Modellpflege (Revision B)
Am 28. April 2008 erschien eine neue Version des iMacs, welche unter anderem bis zu 3,06 Ghz im Spitzenmodell bietet. Als Grafikkarte kommen eine ATI Radeon HD 2400 XT (im 20"-Modell mit 2,4 GHz), eine ATI Radeon HD 2600 PRO (20" mit 2,66 GHz und 24") oder optional eine nVIDIA GeForce 8800 GS (welche in Wirklichkeit eine 8800M GTS ist) zum Einsatz. Die Preise für das Einstiegsmodell mit 20"-Bildschirm wurden auf 999 Euro gesenkt und der CPU-Takt von 2,0 auf 2,4 Ghz angehoben. Zudem kommen jetzt Penryn-Prozessoren zum Einsatz, welche einen von 4 auf 6 MB erhöhten L2-Cache beinhalten.
Modellpflege (Revision C)
Am 3. März 2009 ist eine weitere Version des iMacs erschienen. Der CPU-Takt des Einstiegsmodells wurde auf 2,66 Ghz erhöht, das Spitzenmodell bietet weiterhin 3,06 Ghz. Als Grafikkarten kommen eine nVIDIA GeForce 9400M (20" und 24"-Modell mit 2,66 GHz), eine nVIDIA GeForce GT 120 (im 24"-Modell mit 2,93 GHz) und eine nVIDIA GeForce GT 130 (im 24"-Modell mit 3,06 GHz) hinzu. Eine ATI Radeon HD 4850 512 MB ist gegen Aufpreis ebenfalls erhältlich. Die Preise für das 20"-Modell wurden wieder auf 1.099 Euro angehoben. Weiterhin kommen im iMac die Penryn-Prozessoren zu Einsatz.
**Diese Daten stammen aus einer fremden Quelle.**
(** * Connection resilience and message delivery of the bingo client

    A shallow embedding of the three WebSocket modules of the repository
    (src/websocket.js, src/unnamed/part_000 and src/admin.js) and the
    properties of their reconnection, heartbeat, queueing and dispatch code.

    The modules keep their state in file-level variables and react to
    events of the browser (socket events, timers, calls of the page).  Each
    module becomes a record of its variables together with the part of the
    browser it talks to (clock, pending timeouts, a trace of the calls made
    on the socket, the timers and the notification area), and each function
    becomes a computation in a state-and-exception monad over that record.

    What is left out: the [console.log] and [console.warn] lines, the page
    elements, [localStorage], the optional hooks [onConnected],
    [onDisconnected] and [onError] of [initWebSocket] (taken at their
    default [null]), and the handlers of the game messages, but for the
    four of part_000 that keep the called numbers and the players of the
    room.  A message object is a value: a caller is taken to pass a fresh
    object to each [sendMessage], as every function of the modules does.
    In the model of the connection code a subscriber returns or raises and
    does not call back into the module while it is being dispatched to.
    The event system is modelled a second time on its own ([Listeners],
    [WebsocketJsEvents], [Part000Events]), with arrays as objects and
    subscribers that register and remove listeners while they run; a
    subscriber makes no other call into the module.  [Date.now()] gives
    the same value throughout one handler.  [close] is taken to accept the
    code it is given. *)

From Stdlib Require Import ZArith Lia Bool List.
From stdpp Require Import base gmap strings list pretty.
Import ListNotations.

Local Open Scope string_scope.
Local Open Scope Z_scope.
Local Open Scope list_scope.

Set Warnings "-register-all".

(** ** JavaScript values, as far as messages need them *)

Module JS.

(** A message is an object literal; [JSON.stringify] raises a [TypeError]
    on a [BigInt] anywhere inside it. *)
Inductive jsval : Type :=
| JUndefined
| JNull
| JBool (b : bool)
| JNumber (z : Z)
| JString (s : string)
| JBigInt (z : Z)
| JObject (fields : list (string * jsval)).

(** [!v] is [negb (truthy v)]. *)
Definition truthy (v : jsval) : bool :=
  match v with
  | JUndefined | JNull => false
  | JBool b => b
  | JNumber z => negb (z =? 0)
  | JString s => negb (String.eqb s "")
  | JBigInt z => negb (z =? 0)
  | JObject _ => true
  end.

(** [typeof v === 'object'] *)
Definition typeof_object (v : jsval) : bool :=
  match v with
  | JNull | JObject _ => true
  | _ => false
  end.

Fixpoint assoc (k : string) (fs : list (string * jsval)) : jsval :=
  match fs with
  | [] => JUndefined
  | (k', v) :: r => if String.eqb k k' then v else assoc k r
  end.
Lemma traverse_Ok {E A B} (f : A -> res E B) (l : list A) (l' : list B) :
  traverse f l = Ok l' <-> Forall2 (fun x y => f x = Ok y) l l'.
Proof.
  revert l'; induction l as [|x l IH]; intros l'; simpl; split.
  - intros [= <-]. constructor.
  - inversion 1. done.
  - intros (y & Hy & (ys & Hys & [= <-])%bind_Ok)%bind_Ok.
    constructor; [done|]. by apply IH.
  - inversion 1 as [|? y ? ys Hxy Hl]; subst. apply IH in Hl.
    by rewrite Hxy; simpl; rewrite Hl.
Qed.

Lemma traverse_map_Ok {E A B} (f : A -> res E B) (g : A -> B) (l : list A) :
  (forall x, x ∈ l -> f x = Ok (g x)) -> traverse f l = Ok (map g l).
Proof.
  induction l as [|x l IH]; intros H; simpl; [done|].
  rewrite H by set_solver. simpl. rewrite IH by set_solver. done.
Qed.

(** Step over a computation that has returned, without unfolding what follows. *)
Ltac res_step := cbn [mbind res_bind mret res_ret fmap res_fmap].

(** Split every hypothesis that says a composed computation returned. *)
Ltac inv_res :=
  repeat match goal with
  | H : (_ ≫= _) = Ok _ |- _ => apply bind_Ok in H as (? & ? & ?)
  | H : Ok _ = Ok _ |- _ => injection H as H
  | H : Throw _ = Ok _ |- _ => discriminate H
  | H : Ok _ = Throw _ |- _ => discriminate H
  | H : ensure _ _ = Ok _ |- _ => apply ensure_Ok in H
  | H : (if ?b then Throw _ else _) = Ok _ |- _ => destruct b eqn:?; [discriminate H|]
  | H : (if ?b then _ else Throw _) = Ok _ |- _ => destruct b eqn:?; [|discriminate H]
  end.
(** [n / d] scaled by [2 ^ s], as an integer fraction. *)
Definition scale_num (n s : Z) : Z := n * 2 ^ Z.max 0 s.
Definition scale_den (d s : Z) : Z := d * 2 ^ Z.max 0 (- s).

(** The scale that brings [n / d] ([0 < n], [0 < d]) into [[2^52, 2^53)]. *)
Definition fl_shift (n d : Z) : Z :=
  let s := 53 - (Z.log2 n - Z.log2 d) in
  if scale_den d s * 2 ^ 53 <=? scale_num n s then s - 1 else s.

Definition fl_mant (n d : Z) : Z :=
  let s := fl_shift n d in rne (scale_num n s) (scale_den d s).

(** The magnitude of the rounded quotient, rounded down and rounded up to an integer. *)
Definition fl_floor (n d : Z) : Z :=
  let s := fl_shift n d in (fl_mant n d * 2 ^ Z.max 0 (- s)) / 2 ^ Z.max 0 s.
Definition fl_ceil (n d : Z) : Z :=
  let s := fl_shift n d in - ((- (fl_mant n d * 2 ^ Z.max 0 (- s))) / 2 ^ Z.max 0 s).

(** An integer result of [*], [+] or [-], rounded to binary64. *)
Definition fl_int (z : Z) : Z :=
  match z with
  | 0 => 0
  | Zpos p => fl_floor (Zpos p) 1
  | Zneg p => - fl_floor (Zpos p) 1
  end.

(** [Math.floor(n / d)] for integers [n] and [0 < d]. *)
Definition fl_floor_div (n d : Z) : Z :=
  match n with
  | 0 => 0
  | Zpos p => fl_floor (Zpos p) d
  | Zneg p => - fl_ceil (Zpos p) d
  end.

(** The rounded quotient itself, as a rational: [fl x] is the binary64 number nearest to [x]. *)
Definition fl_pos (n d : positive) : Q :=
  let s := fl_shift (Zpos n) (Zpos d) in
  Qmake (fl_mant (Zpos n) (Zpos d) * 2 ^ Z.max 0 (- s)) (Z.to_pos (2 ^ Z.max 0 s)).
Definition fl (x : Q) : Q :=
  match Qnum x with
  | 0 => 0%Q
  | Zpos p => fl_pos p (Qden x)
  | Zneg p => Qopp (fl_pos p (Qden x))
  end.

(** [Math.round]: the nearest integer, halves towards positive infinity. *)
Definition math_round (x : Q) : Z := (2 * Qnum x + Zpos (Qden x)) / (2 * Zpos (Qden x)).
Definition math_floor (x : Q) : Z := Qnum x / Zpos (Qden x).
Definition math_ceil (x : Q) : Z := - (- Qnum x / Zpos (Qden x)).

(** ** Numbers and values of unknown shape *)

(** A number read from JSON or passed in as [unknown]: an integer, another finite number (a
    non-integral fraction), or one of the values [Number.isFinite] refuses. *)
Inductive jsnum : Type :=
| JInt (z : Z)
| JDec (q : Q)
| JNaN
| JInf (negative : bool).

#[export] Instance Q_eq_dec : EqDecision Q.
Proof. intros [n1 d1] [n2 d2]. destruct (decide (n1 = n2)), (decide (d1 = d2)); [left|right|right|right]; congruence. Defined.
#[export] Instance jsnum_eq_dec : EqDecision jsnum.
Proof. solve_decision. Defined.

Definition num_is_finite (n : jsnum) : bool :=
  match n with JInt _ | JDec _ => true | JNaN | JInf _ => false end.
Definition num_is_safe_integer (n : jsnum) : bool :=
  match n with JInt z => is_safe_integer z | _ => false end.
(** The rational value of a finite number. *)
Definition num_value (n : jsnum) : option Q :=
  match n with JInt z => Some (inject_Z z) | JDec q => Some q | _ => None end.

(** A computed binary64 value as a number. *)
Definition number_of (q : Q) : jsnum :=
  if Qeq_bool q (inject_Z (math_floor q)) then JInt (math_floor q) else JDec q.

(** Arithmetic and comparison of finite numbers. *)
Definition num_q (n : jsnum) : Q := default 0%Q (num_value n).
Definition num_add (a b : jsnum) : jsnum :=
  match a, b with JInt x, JInt y => JInt (fl_int (x + y)) | _, _ => number_of (fl (num_q a + num_q b)) end.
Definition num_sub (a b : jsnum) : jsnum :=
  match a, b with JInt x, JInt y => JInt (fl_int (x - y)) | _, _ => number_of (fl (num_q a - num_q b)) end.
Definition num_le (a b : jsnum) : bool := Qle_bool (num_q a) (num_q b).
Definition num_min (a b : jsnum) : jsnum := if num_le a b then a else b.
Definition num_max (a b : jsnum) : jsnum := if num_le a b then b else a.
(** A number used as a position: truncated. *)
Definition num_index (n : jsnum) : Z := Z.quot (Qnum (num_q n)) (Zpos (Qden (num_q n))).

Inductive json : Type :=
| JNull
| JBool (b : bool)
| JNum (n : jsnum)
| JStr (s : string)
| JArr (items : list json)
| JObj (fields : list (string * json)).

(** [Object.keys], property access ([undefined] is [None]) and [Object.hasOwn]. *)
Definition obj_keys (fs : list (string * json)) : list string := map fst fs.
Fixpoint obj_get (fs : list (string * json)) (k : string) : option json :=
  match fs with
  | [] => None
  | (k', v) :: fs' => if String.eqb k k' then Some v else obj_get fs' k
  end.
Definition obj_has (fs : list (string * json)) (k : string) : bool :=
  match obj_get fs k with Some _ => true | None => false end.
(** Property access on any value whose access does not throw; [undefined] off objects. *)
Definition json_get (v : json) (k : string) : option json :=
  match v with JObj fs => obj_get fs k | _ => None end.

Definition as_string (v : option json) : option string :=
  match v with Some (JStr s) => Some s | _ => None end.
Definition as_int (v : option json) : option Z :=
  match v with Some (JNum (JInt z)) => Some z | _ => None end.
Definition as_num (v : option json) : option jsnum :=
  match v with Some (JNum n) => Some n | _ => None end.
Definition as_arr (v : option json) : option (list json) :=
  match v with Some (JArr l) => Some l | _ => None end.

(** [value === true]. *)
Definition is_true_lit (v : option json) : bool :=
  match v with Some (JBool true) => true | _ => false end.

(** JavaScript truthiness of a possibly missing value. *)
Definition truthy (v : option json) : bool :=
  match v with
  | None | Some JNull => false
  | Some (JBool b) => b
  | Some (JNum (JInt z)) => negb (z =? 0)
  | Some (JNum (JDec _)) => true
  | Some (JNum JNaN) => false
  | Some (JNum (JInf _)) => true
  | Some (JStr s) => negb (String.eqb s "")
  | Some (JArr _) | Some (JObj _) => true
  end.

(** [!!value && typeof value === 'object' && !Array.isArray(value)]. *)
Definition is_record (v : option json) : option (list (string * json)) :=
  match v with Some (JObj fs) => Some fs | _ => None end.
(* ===== verification/JsString.v ===== *)
(** * JavaScript strings

    A string is a sequence of code units; only code units below 256 occur in the model.  This file
    has the operations the modelled code uses ([trim], [split]/[join] on a separator, prefix tests,
    slices), the decimal spelling of integers with its reader, and what [Number] reads in a value. *)

From Stdlib Require Import QArith_base.
From S2P Require Import Prelude JsNumber.
Local Open Scope Z_scope.

(** ** Characters *)

Definition char_code (c : ascii) : Z := Z.of_N (N_of_ascii c).
Definition char_of (z : Z) : ascii := ascii_of_N (Z.to_N z).

Definition is_digit (c : ascii) : bool := (48 <=? char_code c) && (char_code c <=? 57).
Definition digit_value (c : ascii) : Z := char_code c - 48.
Definition digit_char (d : Z) : ascii := char_of (48 + d).

(** The white space [String.prototype.trim] removes, among code units below 256. *)
Definition is_space (c : ascii) : bool :=
  let k := char_code c in ((9 <=? k) && (k <=? 13)) || (k =? 32) || (k =? 160).

(** [toLowerCase] of one code unit below 256. *)
Definition lower_char (c : ascii) : ascii :=
  let k := char_code c in
  if ((65 <=? k) && (k <=? 90)) || ((192 <=? k) && (k <=? 222) && negb (k =? 215)) then char_of (k + 32) else c.

(** ** Strings *)

Fixpoint string_all (p : ascii -> bool) (s : string) : bool :=
  match s with
  | EmptyString => true
  | String c s' => p c && string_all p s'
  end.

Fixpoint to_lower (s : string) : string :=
  match s with
  | EmptyString => EmptyString
  | String c s' => String (lower_char c) (to_lower s')
  end.

Fixpoint trim_start (s : string) : string :=
  match s with
  | EmptyString => EmptyString
  | String c s' => if is_space c then trim_start s' else s
  end.

(** Keep up to the last character that is not white space. *)
Fixpoint trim_end (s : string) : string :=
  match s with
  | EmptyString => EmptyString
  | String c s' =>
      match trim_end s' with
      | EmptyString => if is_space c then EmptyString else String c EmptyString
      | t => String c t
      end
  end.

Definition trim (s : string) : string := trim_end (trim_start s).

(** The longest prefix whose characters satisfy [p], and the rest. *)
Fixpoint span (p : ascii -> bool) (s : string) : string * string :=
  match s with
  | EmptyString => (EmptyString, EmptyString)
  | String c s' => if p c then let '(a, b) := span p s' in (String c a, b) else (EmptyString, s)
  end.

Fixpoint starts_with (prefix s : string) : bool :=
  match prefix, s with
  | EmptyString, _ => true
  | String a p', String b s' => Ascii.eqb a b && starts_with p' s'
  | String _ _, EmptyString => false
  end.

(** [s.slice(n)] for [0 <= n]. *)
Fixpoint string_drop (n : nat) (s : string) : string :=
  match n, s with
  | O, _ => s
  | S n', String _ s' => string_drop n' s'
  | S _, EmptyString => EmptyString
  end.
(** [s.slice(0, n)] for [0 <= n]. *)
Fixpoint string_take (n : nat) (s : string) : string :=
  match n, s with
  | S n', String c s' => String c (string_take n' s')
  | _, _ => EmptyString
  end.

(** [parts.join(sep)]. *)
Fixpoint join (sep : string) (parts : list string) : string :=
  match parts with
  | [] => ""
  | [p] => p
  | p :: rest => (p +:+ sep +:+ join sep rest)%string
  end.

(** ** Decimal spelling *)

Fixpoint dec_digits (fuel : nat) (n : Z) (acc : string) : string :=
  match fuel with
  | O => acc
  | S fuel' =>
      if n <? 10 then String (digit_char n) acc
      else dec_digits fuel' (n / 10) (String (digit_char (n mod 10)) acc)
  end.

(** [String(n)] of a non-negative integer; [log2 n + 1] steps always suffice. *)
Definition string_of_nonneg (n : Z) : string := dec_digits (S (Z.to_nat (Z.log2 n))) n "".

(** [String(n)] of an integer below [10^21] (above it JavaScript uses exponents). *)
Definition string_of_int (z : Z) : string :=
  if z <? 0 then String "-" (string_of_nonneg (- z)) else string_of_nonneg z.

(** Lower-case hexadecimal digits. *)
Definition is_hex (c : ascii) : bool := is_digit c || ((97 <=? char_code c) && (char_code c <=? 102)).

(** Anchored patterns of fixed length.  A pattern character: [x] a hexadecimal digit, [d] a decimal one, [v] one of 1-8, [n] one of [89ab];
    any other character itself. *)
Definition class_matches (p c : ascii) : bool :=
  if Ascii.eqb p "x" then is_hex c
  else if Ascii.eqb p "d" then is_digit c
  else if Ascii.eqb p "v" then (49 <=? char_code c) && (char_code c <=? 56)
  else if Ascii.eqb p "n" then includes c ["8"%char; "9"%char; "a"%char; "b"%char]
  else Ascii.eqb p c.
Fixpoint shape (pattern s : string) : bool :=
  match pattern, s with
  | EmptyString, EmptyString => true
  | String p pattern', String c s' => class_matches p c && shape pattern' s'
  | _, _ => false
  end.

(** The value of a run of decimal digits, continuing from [acc]. *)
Fixpoint digits_value (acc : Z) (s : string) : Z :=
  match s with
  | EmptyString => acc
  | String c s' => digits_value (10 * acc + digit_value c) s'
  end.

(** ** [Number(value)] of a stored value *)

(** The digits of a whole string in a base, [None] when it has another character or none. *)
Definition base_digit (base : Z) (c : ascii) : option Z :=
  let v := let k := char_code (lower_char c) in
           if (48 <=? k) && (k <=? 57) then k - 48 else if (97 <=? k) && (k <=? 102) then k - 87 else base in
  if v <? base then Some v else None.
Fixpoint base_value (base acc : Z) (s : string) : option Z :=
  match s with
  | EmptyString => Some acc
  | String c s' => match base_digit base c with Some d => base_value base (base * acc + d) s' | None => None end
  end.

(** An optional sign: whether it is a minus, and the rest. *)
Definition signed (s : string) : bool * string :=
  match s with
  | String "+" s' => (false, s')
  | String "-" s' => (true, s')
  | _ => (false, s)
  end.

(** The exponent part: nothing, or [e], a sign and digits. *)
Definition exponent (s : string) : option Z :=
  match s with
  | EmptyString => Some 0
  | String c s' =>
      if Ascii.eqb (lower_char c) "e" then
        let '(minus, digits) := signed s' in
        if negb (String.eqb digits "") && string_all is_digit digits
        then Some (if minus then - digits_value 0 digits else digits_value 0 digits) else None
      else None
  end.

(** [digits . digits e digits], with a digit before or after the point; rounded once. *)
Definition decimal (s : string) : option Q :=
  let '(whole, rest) := span is_digit s in
  let '(part, rest) := match rest with String "." rest' => span is_digit rest' | _ => (EmptyString, rest) end in
  if String.eqb whole "" && String.eqb part "" then None
  else match exponent rest with
       | Some e =>
           let v := digits_value 0 (whole +:+ part) in
           let k := e - Z.of_nat (String.length part) in
           Some (fl (if 0 <=? k then inject_Z (v * 10 ^ k) else v # Z.to_pos (10 ^ (- k))))
       | None => None
       end.

(** A string read as a number: blank is 0, a based integer has no sign, the rest is decimal. *)
Definition string_to_number (text : string) : jsnum :=
  let s := trim text in
  match s with
  | EmptyString => JInt 0
  | String "0" (String c s') =>
      match (if Ascii.eqb (lower_char c) "x" then Some 16 else if Ascii.eqb (lower_char c) "o" then Some 8
             else if Ascii.eqb (lower_char c) "b" then Some 2 else None) with
      | Some base => if String.eqb s' "" then JNaN
                     else match base_value base 0 s' with Some v => JInt (fl_int v) | None => JNaN end
      | None => match decimal s with Some q => number_of q | None => JNaN end
      end
  | _ =>
      let '(minus, rest) := signed s in
      if String.eqb rest "Infinity" then JInf minus
      else match decimal rest with Some q => number_of (if minus then Qopp q else q) | None => JNaN end
  end.

(** An array is read as its text: the empty one as the empty string, one of one element as that element's
    text (nothing, for [null]), and a longer one has a comma in it. *)
Fixpoint to_number (v : json) : jsnum :=
  match v with
  | JNull => JInt 0
  | JBool b => JInt (if b then 1 else 0)
  | JNum n => n
  | JStr s => string_to_number s
  | JArr [] => JInt 0
  | JArr [x] => match x with JBool _ | JObj _ => JNaN | _ => to_number x end
  | JArr _ | JObj _ => JNaN
  end.
(** [Number(value)], [undefined] included. *)
Definition number_from (v : option json) : jsnum := match v with Some v => to_number v | None => JNaN end.

Example string_to_number_spots :
  string_to_number " 12 " = JInt 12 /\ string_to_number "-1.5e1" = JInt (-15) /\ string_to_number "0x1F" = JInt 31 /\
  string_to_number "1e-1x" = JNaN /\ string_to_number "-Infinity" = JInf true /\ string_to_number "." = JNaN /\
  (exists q, string_to_number ".25" = JDec q /\ (q == 1 # 4)%Q).
Proof. repeat split; try (vm_compute; reflexivity). eexists. split; vm_compute; reflexivity. Qed.

(** ** Lemmas *)

Lemma string_app_nil_l (t : string) : ("" +:+ t)%string = t.
Proof. done. Qed.
Lemma string_app_cons c (s t : string) : (String c s +:+ t)%string = String c (s +:+ t).
Proof. done. Qed.

Lemma char_code_of (z : Z) : 0 <= z < 256 -> char_code (char_of z) = z.
Proof.
  intros Hz. unfold char_code, char_of. rewrite N_ascii_embedding by lia. lia.
Qed.

Lemma digit_char_value (d : Z) : 0 <= d < 10 -> digit_value (digit_char d) = d.
Proof. intros. unfold digit_value, digit_char. rewrite char_code_of; lia. Qed.

Lemma digit_char_is_digit (d : Z) : 0 <= d < 10 -> is_digit (digit_char d) = true.
Proof. intros. unfold is_digit, digit_char. rewrite char_code_of by lia. lia. Qed.

Lemma dec_digits_value fuel n acc :
  0 <= n < 2 ^ Z.of_nat fuel -> (1 <= fuel)%nat ->
  digits_value 0 (dec_digits fuel n acc) = digits_value n acc.
Proof.
  revert n acc; induction fuel as [|fuel IH]; intros n acc Hn Hf; [lia|].
  simpl. destruct (Z.ltb_spec n 10).
  - simpl. rewrite digit_char_value by lia. by replace (10 * 0 + n) with n by lia.
  - assert (n < 2 * 2 ^ Z.of_nat fuel).
    { rewrite Nat2Z.inj_succ, Z.pow_succ_r in Hn; lia. }
    destruct fuel as [|fuel']; [simpl in *; lia|].
    rewrite IH; [|split; [apply Z.div_pos; lia|apply Z.div_lt_upper_bound; lia]|lia].
    simpl. rewrite digit_char_value by (apply Z.mod_pos_bound; lia).
    f_equal. pose proof (Z.div_mod n 10). lia.
Qed.

Lemma dec_digits_all fuel n acc :
  0 <= n -> string_all is_digit acc = true -> string_all is_digit (dec_digits fuel n acc) = true.
Proof.
  revert n acc; induction fuel as [|fuel IH]; intros n acc Hn Ha; [done|]. simpl.
  destruct (Z.ltb_spec n 10).
  - simpl. by rewrite digit_char_is_digit by lia.
  - apply IH; [apply Z.div_pos; lia|]. simpl.
    by rewrite digit_char_is_digit by (apply Z.mod_pos_bound; lia).
Qed.

Lemma dec_digits_nonempty fuel n acc : dec_digits (S fuel) n acc <> "".
Proof.
  revert n acc; induction fuel as [|fuel IH]; intros n acc; simpl in *.
  - by destruct (n <? 10).
  - destruct (n <? 10); [done|]. apply IH.
Qed.

Lemma string_of_nonneg_value n : 0 <= n -> digits_value 0 (string_of_nonneg n) = n.
Proof.
  intros Hn. unfold string_of_nonneg. rewrite dec_digits_value; [done| |lia].
  split; [done|]. rewrite Nat2Z.inj_succ, Z2Nat.id by apply Z.log2_nonneg.
  destruct (Z.eq_dec n 0) as [->|]; [done|]. by apply Z.log2_spec; lia.
Qed.
Lemma string_of_nonneg_digits n : 0 <= n -> string_all is_digit (string_of_nonneg n) = true.
Proof. intros. by apply dec_digits_all. Qed.
Lemma string_of_nonneg_nonempty n : string_of_nonneg n <> "".
Proof. apply dec_digits_nonempty. Qed.

Lemma span_all p s t :
  string_all p s = true -> (match t with String c _ => p c = false | _ => True end) ->
  span p (s +:+ t) = (s, t).
Proof.
  intros Hs Ht. induction s as [|c s IH]; simpl in *.
  - destruct t as [|c t]; simpl; [done|]. by rewrite Ht.
  - apply andb_true_iff in Hs as [Hc Hs]. by rewrite Hc, IH.
Qed.

Lemma string_app_nil_r (s : string) : (s +:+ "")%string = s.
Proof. induction s as [|c s IH]; [done|]. rewrite string_app_cons. by f_equal. Qed.

Lemma string_app_assoc (s t u : string) : ((s +:+ t) +:+ u = s +:+ (t +:+ u))%string.
Proof. induction s as [|c s IH]; [done|]. rewrite !string_app_cons. by f_equal. Qed.

Lemma string_app_length (s t : string) : String.length (s +:+ t) = (String.length s + String.length t)%nat.
Proof. induction s as [|c s IH]; [done|]. rewrite string_app_cons. simpl. by rewrite IH. Qed.

Lemma starts_with_app p s : starts_with p (p +:+ s) = true.
Proof. induction p as [|c p IH]; [done|]. rewrite string_app_cons. simpl. by rewrite Ascii.eqb_refl. Qed.

Lemma starts_with_spec p s : starts_with p s = true <-> exists t, s = (p +:+ t)%string.
Proof.
  split.
  - revert s; induction p as [|a p IH]; intros [|b s]; simpl; intros H; try done; eauto.
    apply andb_true_iff in H as [->%Ascii.eqb_eq H]. destruct (IH _ H) as [t ->]. by exists t.
  - intros [t ->]. apply starts_with_app.
Qed.

Lemma string_all_app p s t : string_all p (s +:+ t) = string_all p s && string_all p t.
Proof. induction s as [|c s IH]; [done|]. rewrite string_app_cons. simpl. by rewrite IH, andb_assoc. Qed.

Lemma string_drop_app s t : string_drop (String.length s) (s +:+ t) = t.
Proof. by induction s. Qed.
Lemma string_take_app s t : string_take (String.length s) (s +:+ t) = s.
Proof. induction s as [|c s IH]; [by destruct t|]. rewrite string_app_cons. simpl. by rewrite IH. Qed.

(** A string without white space at either end is its own trim. *)
Lemma trim_end_no_space s : string_all (fun c => negb (is_space c)) s = true -> trim_end s = s.
Proof.
  induction s as [|c s IH]; simpl; intros H; [done|].
  apply andb_true_iff in H as [Hc Hs]. rewrite IH by done.
  apply negb_true_iff in Hc. destruct s; [by rewrite Hc|done].
Qed.
Lemma trim_no_space s : string_all (fun c => negb (is_space c)) s = true -> trim s = s.
Proof.
  intros H. unfold trim. rewrite <- (trim_end_no_space s H) at 2. f_equal.
  destruct s as [|c s]; [done|]. simpl in *. apply andb_true_iff in H as [Hc _].
  apply negb_true_iff in Hc. by rewrite Hc.
Qed.

Lemma string_all_impl (p q : ascii -> bool) s :
  (forall c, p c = true -> q c = true) -> string_all p s = true -> string_all q s = true.
Proof.
  intros Hpq. induction s as [|c s IH]; simpl; [done|]. intros [Hc Hs]%andb_true_iff.
  by rewrite Hpq, IH.
Qed.

Lemma digit_not_space c : is_digit c = true -> negb (is_space c) = true.
Proof. unfold is_digit, is_space. lia. Qed.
Der Arbeitsspeicher (RAM) wurde standardmäßig auf 2 GB (20-Zoll-Modell) bzw. 4 GB (24-Zoll-Modelle) angehoben. Weiterhin wurde der Arbeitsspeicher von DDR2 auf DDR3 umgestellt, somit kann der Arbeitsspeicher auf bis zu 8 GB RAM, zuvor waren nur 4 GB möglich, erweitert werden. Abgesehen vom nun flach zulaufenden Standfuß und den Anschlüssen, statt FireWire 400 jetzt 800, an der Rückseite, hat sich das Äußere des iMacs nicht verändert.